Nach der Rechtsprechung des Bundessozialgerichts (Urteil vom 13.11.2012, B 1 KR 24/11 R) eröffnet die Regelung des § 275 Abs.1c SGB V den Krankenhäusern keinen Raum dafür, sich etwa wegen zögerlicher Prüfbearbeitung des MDK auf Verwirkung oder sonstige auf Treu und Glauben gestützte Einwendungen zu berufen. Gleiches gilt umgekehrt aber auch für die Krankenkassen.
Der von der Beklagten zur Begründung ihres vermeintlichen Gegenanspruches zitierte öffentlich rechtliche Erstattungsanspruch würde voraussetzen, dass im Rahmen eines öffentlich rechtlichen Rechtsverhältnisses Leistungen ohne rechtlichen Grund erbracht oder sonstige rechtsgrundlose Vermögensverschiebungen vorgenommen worden sind (BSGE 69, 158, 160; 93, 137). Diese Voraussetzungen sind offensichtlich nicht erfüllt. Aus dem Umstand, dass die Klägerin nicht in der gebotenen Weise eine Überprüfung des Behandlungsfalles S. R. ermöglicht hat, kann nicht konstruiert werden, dass im Abrechnungsfall S. F. Leistungen ohne rechtlichen Grund erbracht wurden.
5. Die von der Beklagten hilfsweise erhobene Widerklage war zwar zulässig, konnte in der Sache jedoch keinen Erfolg haben, weil der geltend gemachte Erstattungsanspruch nicht zusteht (siehe oben). Richtigerweise hätte die Beklagte ihren Anspruch auf Herausgabe der Behandlungsunterlagen der Versicherten S. R. an den MDK im Wege der Stufenklage nach § 254 ZPO verfolgen müssen.
Bei einer Stufenklage stehen Rechnungslegungs- und Zahlungsanspruch, obwohl es sich prozessual um selbständige Streitgegenstände handelt, als Entscheidungsverbund in einem untrennbaren Zusammenhang. Über den Rechnungslegungsanspruch hat das Gericht dabei grundsätzlich vorab durch Teilurteil (§ 202 SGG i.V.m. § 301 Abs.1 ZPO) zu entscheiden (vgl. Urteil des Bundessozialgerichts vom 13.11.2012, B 1 KR 24/11 R Orientierungssatz 1, zitiert nach juris).

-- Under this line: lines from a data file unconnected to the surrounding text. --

(** * Git *)

Definition isGit (field : string) : bool := (filepath_Base field == "git") || (filepath_Base field == "git.exe").

Fixpoint stripLeadingAssignments (fields : list string) : list string :=
  match fields with
  | f :: fields' => if assigns f && negb (strings_HasPrefix f "-") && negb (isGit f) then stripLeadingAssignments fields' else fields
  | [] => []
  end.

(** The arguments of env before its utility. *)
Fixpoint skipEnv (rest : list string) : list string :=
  match rest with
  | [] => []
  | f :: rest' =>
      if existsb (String.eqb f) ["-i"; "-"; "--ignore-environment"; "--"] then skipEnv rest'
      else if existsb (String.eqb f) ["-u"; "--unset"; "-P"; "-S"; "-C"; "--chdir"; "--split-string"] then
        match rest' with _ :: rest'' => skipEnv rest'' | [] => [] end
      else if strings_HasPrefix f "-" then skipEnv rest'
      else if assigns f then skipEnv rest'
      else rest
  end.

(** The arguments of command before its name. *)
Fixpoint skipCommand (rest : list string) : list string :=
  match rest with
  | [] => []
  | f :: rest' => if strings_HasPrefix f "-" then skipCommand rest' else rest
  end.

(** Every round drops a field. *)
Fixpoint unwrapFrom (fuel : nat) (fields : list string) : list string :=
  match fuel, fields with
  | Datatypes.S fuel, f :: rest =>
      let base := filepath_Base f in
      let rest := if base == "env" then skipEnv rest else if base == "command" then skipCommand rest else [] in
      if (base == "env") || (base == "command") then
        match rest with [] => fields | _ => unwrapFrom fuel rest end
      else fields
  | _, _ => fields
  end.
Definition unwrapExecWrappers (fields : list string) : list string := unwrapFrom (length fields) fields.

Eine Stufenklage wurde vorliegend nicht erhoben, weil die Beklagte irrigerweise von einem (teilweisem) Erlöschen des Leistungsanspruches im Abrechnungsfall S. R. wegen fehlender Mitwirkung ausging.

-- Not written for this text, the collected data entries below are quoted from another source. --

(* ===== verification/HookRun.v ===== *)
(** The handlers of the Supervisor gate and the transactions around them
    (internal/supervisorgate/gate.go, ops.go): a hook event or an operation on a gate
    reads the state of its session under a lock, changes it, and writes it back. *)
From stdpp Require Import gmap.
From S2P Require Import Prelude Paths Process Environment HookData HookGate.

(** An entry of events.jsonl. *)
Record gateEvent : Type := mkGateEvent {
  gateEvent_Event : string; gateEvent_Observed : string; gateEvent_SessionID : string; gateEvent_HookEvent : string;
  gateEvent_ToolName : string; gateEvent_State : string; gateEvent_Detail : string; gateEvent_Permission : string;
}.

(** The files of the states, by name, and the log of events. *)
Record GateWorld : Type := mkGateWorld { gw_states : gmap string RootState; gw_events : list gateEvent }.
#[export] Instance GateWorld_eta : Eta GateWorld := λ r, mkGateWorld (r.(gw_states)) (r.(gw_events)).
Definition GateWorld_empty : GateWorld := mkGateWorld ∅ [].

(** The name of the file of a session: every rune but letters, digits, [-] and [_] is
    an underscore; the bytes 128 to 191 continue a rune. *)
Definition safeByte (c : Ascii.ascii) : bool :=
  let n := Ascii.N_of_ascii c in
  (((97 <=? n) && (n <=? 122)) || ((65 <=? n) && (n <=? 90)) || ((48 <=? n) && (n <=? 57)) || (n =? 45) || (n =? 95))%N.
Definition continuationByte (c : Ascii.ascii) : bool := let n := Ascii.N_of_ascii c in ((128 <=? n) && (n <=? 191))%N.
Definition statePath (sessionID : string) : string :=
  let safe := (λ c, if safeByte c then c else byte 95) <$>
    List.filter (λ c, negb (continuationByte c)) (String.list_ascii_of_string sessionID) in
  (match safe with [] => "unknown" | _ => textOf safe end) +:+ ".json".

Section run.
Context {golib : GoLib} {lib : GateLib}.

(** * User prompts *)

(** A new turn releases the latches of the one before. *)
Definition newTurn (st : RootState) : RootState :=
  st <| Root_VerifiedStop := false |> <| Root_VerifiedReason := "" |> <| Root_FastPathActive := false |> <| Root_FastPathTarget := "" |>
     <| Root_FastPathVerifier := "" |> <| Root_FastPathEdited := false |> <| Root_FastPathDiffSeen := false |>.

Definition activateFastPath (prompt : string) (st : RootState) : RootState :=
  match FastPath_Parse prompt with
  | Some contract =>
      if negb (is_Some_b st.(Root_OpenGate)) && negb st.(Root_StickyReroutePending) && negb st.(Root_HandoffRequired) && negb st.(Root_OverflowLatched)
      then st <| Root_FastPathActive := true |> <| Root_FastPathTarget := contract.(Contract_TargetPath) |>
              <| Root_FastPathVerifier := contract.(Contract_Verifier) |>
      else st
  | None => st
  end.

Definition handleUserPrompt (env : HookEnv) (hook : HookInput) (st : RootState) : RootState * GateDecision * list gateEvent :=
  let st := activateFastPath hook.(HookInput_Prompt) (newTurn st) in
  match parseGateOverride hook.(HookInput_Prompt) (env.(he_now) 3) with
  | Some lease =>
      if st.(Root_HandoffRequired) then
        (st, mkGateDecision "" "" "CLAUDEX_GATE: override refused while handoff_required; finish capsule and start a new Root."
               "override_blocked_handoff", [])
      else
        (st <| Root_Override := Some lease |>,
         mkGateDecision "" "" (fmt_Sprintf "CLAUDEX_GATE_OVERRIDE v1: lease active until %s, remaining_actions=%d, paths=%v. %s"
           [AStr lease.(OverrideLease_ExpiresAt); AInt lease.(OverrideLease_RemainingActions); AStrs lease.(OverrideLease_PathScope);
            AStr "path_scope required; max 3 actions / 10 minutes"]) "override_issued",
         [mkGateEvent "gate_override_issued" (formatTime (env.(he_now) 4)) st.(Root_SessionID) "" "" "" lease.(OverrideLease_Reason) ""])
  | None =>
      if st.(Root_FastPathActive) then (st, mkGateDecision "" "" (fastContextOf st) "fast_path", [])
      else (st, inState_ "user_prompt", [])
  end.

Definition handleStopFailure (hook : HookInput) (st : RootState) : RootState * GateDecision :=
  let blob := gate_ToLower (hook.(HookInput_Error) +:+ " " +:+ hook.(HookInput_ErrorDetails) +:+ " " +:+ hook.(HookInput_LastAssistantMsg)) in
  if existsb (strings_Contains blob) ["prompt is too long"; "context limit"; "context window"; "maximum context"] then
    let st := st <| Root_OverflowLatched := true |> <| Root_ContextPressure := "hard" |> in
    (if st.(Root_HandoffRequired) then st else requireHandoff "StopFailure: prompt/context overflow latched (reactive)" st,
     inState_ "overflow_latched")
  else (st, inState_ "stop_observed").

(** * Recording a tool that was used *)

Definition recordFastPath (env : HookEnv) (hook : HookInput) (st : RootState) : RootState :=
  let name := hook.(HookInput_ToolName) in
  if negb ((hook.(HookInput_HookEventName) == "PostToolUse") && st.(Root_FastPathActive)) then st else
  if existsb (String.eqb name) ["Edit"; "Write"; "MultiEdit"] then
    if fastPathTargetMatches env st hook then st <| Root_FastPathEdited := true |> else st
  else if name == "Bash" then
    let command := strings_TrimSpace (bashCommand hook.(HookInput_ToolInput)) in
    if fastPathReadOnlyDiffMatches env st hook then st <| Root_FastPathDiffSeen := true |>
    else if st.(Root_FastPathEdited) && (command == st.(Root_FastPathVerifier)) && SafeVerifier command &&
            negb (toolResponseInterrupted hook.(HookInput_ToolResponse))
    then st <| Root_VerifiedStop := true |> <| Root_VerifiedReason := "Fast Path target edited and frozen verifier succeeded" |>
    else st
  else st.

Definition recordHints (hook : HookInput) (st : RootState) : RootState :=
  let p := toolPathFromInput hook.(HookInput_ToolInput) in
  let name := hook.(HookInput_ToolName) in
  let st := if (p != "") && ((name == "Write") || (name == "Edit") || (name == "MultiEdit"))
            then st <| Root_PathHints := appendPathHint st.(Root_PathHints) p 32 |> else st in
  let size := Z.of_nat (String.length hook.(HookInput_ToolResponse)) in
  if (0 <? size)%Z then st <| Root_ToolResultBytesWindow := Z.min (st.(Root_ToolResultBytesWindow) + size) toolBytesMaxWin |> else st.

Definition countPlaywright (st : RootState) : RootState :=
  inGate (λ g, g <| GateRecord_PlaywrightCalls := (g.(GateRecord_PlaywrightCalls) + 1)%Z |>)
    (st <| Root_PlaywrightCalls := (st.(Root_PlaywrightCalls) + 1)%Z |>).
Definition countScreenshot (st : RootState) : RootState :=
  inGate (λ g, g <| GateRecord_ScreenshotCalls := (g.(GateRecord_ScreenshotCalls) + 1)%Z |>)
    (st <| Root_ScreenshotCalls := (st.(Root_ScreenshotCalls) + 1)%Z |>).
Definition countHighCost (st : RootState) : RootState :=
  inGate (λ g, g <| GateRecord_HighCostCalls := (g.(GateRecord_HighCostCalls) + 1)%Z |>)
    (st <| Root_HighCostCalls := (st.(Root_HighCostCalls) + 1)%Z |>).
Definition countVerify (key : string) (st : RootState) : RootState :=
  inGate (λ g, g <| GateRecord_VerifyCounts := increment g.(GateRecord_VerifyCounts) key |>)
    (st <| Root_VerifyCounts := increment st.(Root_VerifyCounts) key |>) <| Root_LastVerifyKey := key |>.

6. Hinsichtlich des geltend gemachten Zinsanspruches fehlt es nach Auffassung der Kammer an einer Rechtsgrundlage, weil die Beklagte nicht Vertragspartnerin der Vereinbarung nach § 11 Abs.1 KHEntgG und § 17 Abs.1 BPflV vom 29.04.2008 ist.

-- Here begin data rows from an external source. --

(** The parts of a state that a use of a tool leaves alone. *)
Record recording st st' : Prop := {
  recording_session : st'.(Root_SessionID) = st.(Root_SessionID);
  recording_used : st'.(Root_UsedGateIDs) = st.(Root_UsedGateIDs) ∧ st'.(Root_GateHistory) = st.(Root_GateHistory);
  recording_gate : (λ g, (g.(GateRecord_GateID), g.(GateRecord_Status), g.(GateRecord_AcceptanceHash))) <$> st'.(Root_OpenGate) =
                   (λ g, (g.(GateRecord_GateID), g.(GateRecord_Status), g.(GateRecord_AcceptanceHash))) <$> st.(Root_OpenGate);
  recording_verified : st.(Root_VerifiedStop) = true → st'.(Root_VerifiedStop) = true;
  recording_sticky : st.(Root_StickyReroutePending) = true → st'.(Root_StickyReroutePending) = true;
  recording_overflow : st.(Root_OverflowLatched) = true → st'.(Root_OverflowLatched) = true;
  recording_handoff : st.(Root_HandoffRequired) = true → st'.(Root_HandoffRequired) = true;
  recording_target : st'.(Root_FastPathActive) = st.(Root_FastPathActive) ∧ st'.(Root_FastPathTarget) = st.(Root_FastPathTarget) ∧
    st'.(Root_FastPathVerifier) = st.(Root_FastPathVerifier);
  recording_override : (leaseActions st' ≤ leaseActions st)%Z;
}.

#[export] Instance recording_preorder : PreOrder recording.
Proof.
  split.
  - intros st. split; auto. reflexivity.
  - intros st st1 st2 [? [] ? ? ? ? ? (?&?&?)] [? [] ? ? ? ? ? (?&?&?)]. split; try split_and!; try congruence; auto. by etrans.
Qed.

Lemma recording_of_quiet st st' : quiet st st' → recording st st'.
Proof. intros [? ? Hg Hf ? ? ? ? ?]. injection Hg as ? ? ?. injection Hf as ? ? ? ? ?. split; try split_and!; try congruence; auto. Qed.

Ltac solve_recording := split; cbn; try split_and!; auto; first [reflexivity|unfold leaseActions; cbn; reflexivity].

Lemma inGate_recording f st :
  (∀ g, (GateRecord_GateID (f g), GateRecord_Status (f g), GateRecord_AcceptanceHash (f g)) =
        (GateRecord_GateID g, GateRecord_Status g, GateRecord_AcceptanceHash g)) → recording st (inGate f st).
Proof.
  intros Hf. split; cbn; try split_and!; auto; [|unfold leaseActions; cbn; reflexivity].
  destruct (Root_OpenGate st); [|done]. cbn. f_equal. apply Hf.
Qed.

Lemma countTool_recording hook st : recording st (countTool hook st).
Proof.
  unfold countTool. cbv zeta.
  assert (∀ (b : bool) (f : RootState → RootState) st, (∀ st, recording st (f st)) → recording st (if b then f st else st)) as Hif
    by (intros b f st0 Hf; by destruct b).
  assert (∀ st, recording st (countPlaywright st)) as H1 by (intros st0; etrans; [|by apply inGate_recording]; solve_recording).
  assert (∀ st, recording st (countScreenshot st)) as H2 by (intros st0; etrans; [|by apply inGate_recording]; solve_recording).
  assert (∀ st, recording st (countHighCost st)) as H3 by (intros st0; etrans; [|by apply inGate_recording]; solve_recording).
  assert (∀ key st, recording st (countVerify key st)) as H4
    by (intros key st0; unfold countVerify; etrans; [|etrans; [by apply (inGate_recording (λ g : GateRecord, g <| GateRecord_VerifyCounts := increment g.(GateRecord_VerifyCounts) key |>))|]]; solve_recording).
  assert (∀ st, recording st (countBash hook.(HookInput_ToolInput) st).1) as H5.
  { intros st0. unfold countBash. cbv zeta. destruct (_ == _); [solve_recording|]. destruct (_ == _); [solve_recording|done]. }
  set (st1 := if isPlaywright _ then _ else st). set (st2 := if isScreenshot _ then _ else st1).
  assert (recording st st2) as H12 by (etrans; [apply (Hif (isPlaywright (HookInput_ToolName hook)) countPlaywright st), H1|]; apply (Hif (isScreenshot (HookInput_ToolName hook)) countScreenshot st1), H2).
  destruct (if HookInput_ToolName hook == "Bash" then _ else _) as [st3 high] eqn:E.
  assert (recording st2 st3) as H23.
  { destruct (HookInput_ToolName hook == "Bash"); [|by injection E as <- _]. specialize (H5 st2). rewrite E in H5. exact H5. }
  etrans; [exact H12|]. etrans; [exact H23|]. etrans; [apply (Hif (isPlaywright (HookInput_ToolName hook) || isScreenshot (HookInput_ToolName hook) || high) countHighCost st3), H3|].
  destruct (_ != ""); [apply H4|done].
Qed.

Nach der Rechtsprechung des 6. Senats des Bundessozialgerichts (Urteil vom 28.09.2005 - B 6 KA 71/04 R) sind die Verzinsungsvorschriften des BGB auf öffentlich rechtliche Verträge grundsätzlich nicht anwendbar. Sie kommen vielmehr ausnahmsweise nur dann zur Anwendung, wenn dies im Gesetz angeordnet oder im Vertrag vereinbart wurde.
Im Übrigen wäre nach Auffassung der Kammer die Zinsforderung des Klägers treuwidrig (§ 242 BGB), da dieser die Zahlungsverzögerung durch die verweigerte Mitwirkungshandlung selbst schuldhaft verursacht hat.
7. Die beklagte Krankenkasse ist somit zur Bezahlung der restlichen Vergütung in Höhe von 1.060,05 Euro verpflichtet, ein Zinsanspruch besteht nicht.
8. Die Kostenentscheidung ergibt sich aus § 197 a SGG i.V.m. § 154 Abs.1 VwGO, die Streitwertfestsetzung beruht auf § 63 Abs.2 i.V.m. § 52 Abs.3 GKG.
Nachdem Klage und Widerklage denselben Streitwert betreffen, kommt die Widerklage bei der Festsetzung des Streitwerts nicht zum Tragen.
9. Im ausdrücklichen Einverständnis der Parteien hat die Kammer ohne mündliche Verhandlung entschieden (§ 124 Abs.2 SGG).